In [39]:
import os
import sys
import random
import time as TimeLib

import numpy as np
import torch
import torch.nn as nn
import torch.nn.functional as F
import torch.optim as optim
from sklearn.model_selection import train_test_split
from torch_geometric.data import Data, DataLoader
from torch_geometric.loader import DataLoader
from torch_geometric.nn import MessagePassing, global_mean_pool
from torch_geometric.utils import add_self_loops, degree, remove_self_loops, to_dense_adj, dense_to_sparse
from torch.nn import Linear, ReLU, BatchNorm1d, Module, Sequential
from torch_scatter import scatter
import torch_geometric.transforms as T
from torch_geometric.data import Data
from torch_geometric.data import Batch
from torch.optim import Adam
from torch.nn import MSELoss

import seaborn as sns
import pandas as pd
import matplotlib.pyplot as plt

from scipy.stats import ortho_group
from scipy.io.wavfile import write

import fluidsynth
import mido
import pretty_midi
import networkx as nx
from mido import MidiFile, MidiTrack, Message
from pprint import pprint

NORMAL_GRAPH = 89
MINI_GRAPH = 21
SEQ_FEATURE_LENGTH = 20
BATCH_SIZE = 32

In [40]:
# Get the number of available GPUs
num_gpus = torch.cuda.device_count()

# Print the number of available GPUs
print("Number of available GPUs: ", num_gpus)

# Print the name of each GPU
for i in range(num_gpus):
    print("GPU ", i, " name: ", torch.cuda.get_device_name(i))
device = torch.device("cuda" if torch.cuda.is_available() else "cpu")

Number of available GPUs:  1
GPU  0  name:  NVIDIA GeForce RTX 3070 Ti Laptop GPU


In [41]:
# For storing experimental results over the course of the practical
RESULTS = {}
DF_RESULTS = pd.DataFrame(columns=["Test MAE", "Val MAE", "Epoch", "Model"])

In [42]:
# Load the MIDI file
file = mido.MidiFile('example.midi')
msg_cnt = 0
data_tuples = []
for i, track in enumerate(file.tracks):
    other_time = 0
    for msg in track:
        other_time += msg.time
        if msg.type == 'note_on':
            note_tuple = (msg.note - 20, msg.velocity, other_time)
            other_time = 0
            data_tuples.append(note_tuple)
            msg_cnt += 1

velocity_values = [t[1] for t in data_tuples]
timestep_values = [t[2] for t in data_tuples]

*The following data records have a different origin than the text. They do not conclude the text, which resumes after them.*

Lemma login_uses_first_entry_witness :
  In (exec (Some "/usr/bin/docker")
        [Some "login"; Some "-u"; Some "AWS"; Some "-p"; Some "secret";
         Some "https://123456789012.dkr.ecr.us-east-1.amazonaws.com"])
     (subprocesses (trace (Sample.go Sample.all_well Sample.parameters)))
  /\ exists response entry rest decoded,
       In response (token_responses (trace (Sample.go Sample.all_well Sample.parameters)))
       /\ authorizationData response = Some (entry :: rest)
       /\ Sample.decode (authorizationToken entry) = Normal decoded
       /\ [Some "-u"; Some "AWS"; Some "-p"; Some "secret";
           Some "https://123456789012.dkr.ecr.us-east-1.amazonaws.com"] =
          [Some "-u"; nth_error (split ":" decoded) 0;
           Some "-p"; nth_error (split ":" decoded) 1;
           proxyEndpoint entry].
Proof.
  split; [right; left; reflexivity|].
  apply (@login_uses_first_entry _ (Sample.world Sample.all_well)
           Sample.parse Sample.decode "imagename" Sample.parameters new_TaskOperations 0
           (Some "/usr/bin/docker")
           [Some "-u"; Some "AWS"; Some "-p"; Some "secret";
            Some "https://123456789012.dkr.ecr.us-east-1.amazonaws.com"]).
  right. left. reflexivity.
Defined.

Lemma undecodable_token_witness :
  In {| authorizationData := Some [Sample.garbled] |}
     (token_responses
        (trace (Sample.go (Sample.answering {| authorizationData := Some [Sample.garbled] |})
                  Sample.by_id)))
  /\ Sample.decode (authorizationToken Sample.garbled) =
       Abrupt (mkError "InvalidCharacterError" "Invalid character" None)
  /\ result (Sample.go (Sample.answering {| authorizationData := Some [Sample.garbled] |})
               Sample.by_id) =
       Abrupt (mkError "InvalidCharacterError" "Invalid character" None).
Proof.
  split; [left; reflexivity|].
  split; [reflexivity|].
  apply (@undecodable_token _
           (Sample.world (Sample.answering {| authorizationData := Some [Sample.garbled] |}))
           Sample.parse Sample.decode "imagename" Sample.by_id new_TaskOperations 0
           {| authorizationData := Some [Sample.garbled] |} Sample.garbled [] _
           (or_introl eq_refl) eq_refl eq_refl).
  - discriminate.
  - reflexivity.
Defined.

Lemma null_host_in_target_witness :
  Sample.parse (proxyEndpoint Sample.hostless) = Normal {| host := None |}
  /\ In (exec (Some "/usr/bin/docker")
           [Some "tag"; Some "app:latest"; Some "null/team/app:v1"])
        (subprocesses
           (trace (Sample.go (Sample.answering {| authorizationData := Some [Sample.hostless] |})
                     Sample.parameters)))
  /\ "null/team/app:v1" =
       "null/" ++ constructTaggedImageName (repositoryName Sample.parameters)
                    (pushTag Sample.parameters).
Proof.
  split; [reflexivity|].
  split; [left; reflexivity|].
  apply (@null_host_in_target _
           (Sample.world (Sample.answering {| authorizationData := Some [Sample.hostless] |}))
           Sample.parse Sample.decode "imagename" Sample.parameters new_TaskOperations 0
           {| authorizationData := Some [Sample.hostless] |} Sample.hostless []
           {| host := None |} (Some "/usr/bin/docker") (Some "app:latest") _
           (or_introl eq_refl) eq_refl eq_refl eq_refl).
  left. reflexivity.
Defined.

Lemma source_id_not_consulted_witness :
  imageSource Sample.parameters = "imagename"
  /\ execute Sample.parse Sample.decode "imagename"
       (with_source_id Sample.parameters "sha256:ffff") =
     execute Sample.parse Sample.decode "imagename" Sample.parameters.
Proof.
  split; [reflexivity|].
  exact (@source_id_not_consulted Sample.parse Sample.decode "imagename"
           Sample.parameters "sha256:ffff" eq_refl).
Defined.


Lemma locateDockerExecutable_result_witness :
  result (run (Sample.world Sample.on_windows) locateDockerExecutable new_TaskOperations 0) =
    Normal "C:\docker\docker.exe"
  /\ "C:\docker\docker.exe" <> ""
  /\ final_this (run (Sample.world Sample.on_windows) locateDockerExecutable
                   new_TaskOperations 0) = new_TaskOperations.
Proof.
  split; [reflexivity|].
  destruct (@locateDockerExecutable_result _ (Sample.world Sample.on_windows)
              new_TaskOperations 0) as (Hpath & _ & Hthis).
  split; [exact (proj1 (Hpath _ eq_refl))|exact Hthis].
Defined.

Lemma authorization_errors_are_wrapped_witness :
  ecrClient {| ecrClient := Some 1; dockerPath := None |} = Some 1
  /\ fst (Sample.world Sample.token_refused (getAuthorizationToken 1) 0) =
       Abrupt Sample.access_denied
  /\ result (run (Sample.world Sample.token_refused) getEcrAuthorizationData
               {| ecrClient := Some 1; dockerPath := None |} 0) =
       Abrupt (new_Error
         ("Failed to obtain authorization token to log in to ECR, error: "
          ++ toString Sample.access_denied)).
Proof.
  split; [reflexivity|].
  split; [reflexivity|].
  exact (proj1 (@authorization_errors_are_wrapped _ (Sample.world Sample.token_refused)
                  {| ecrClient := Some 1; dockerPath := None |} 0)
           1 Sample.access_denied eq_refl eq_refl).
Defined.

velocity_mean = 0 #np.mean(velocity_values)
velocity_std = 128
timestep_mean = 0 #np.mean(timestep_values)
timestep_std = np.std(timestep_values)
data_tuples = [(t[0], (t[1] - 0) / velocity_std, (t[2] - 0) / timestep_std) for t in data_tuples]

In [43]:
def create_piano_graph(num_nodes):
    edges = [(i, i + 1) for i in range(1, num_nodes - 1)] + [(i + 1, i) for i in range(1, num_nodes - 1)]
    edges += [(0, i) for i in range(1, num_nodes)] + [(i, 0) for i in range(1, num_nodes)]
    edge_index = torch.tensor(edges, dtype=torch.long, device='cuda:0').t().contiguous()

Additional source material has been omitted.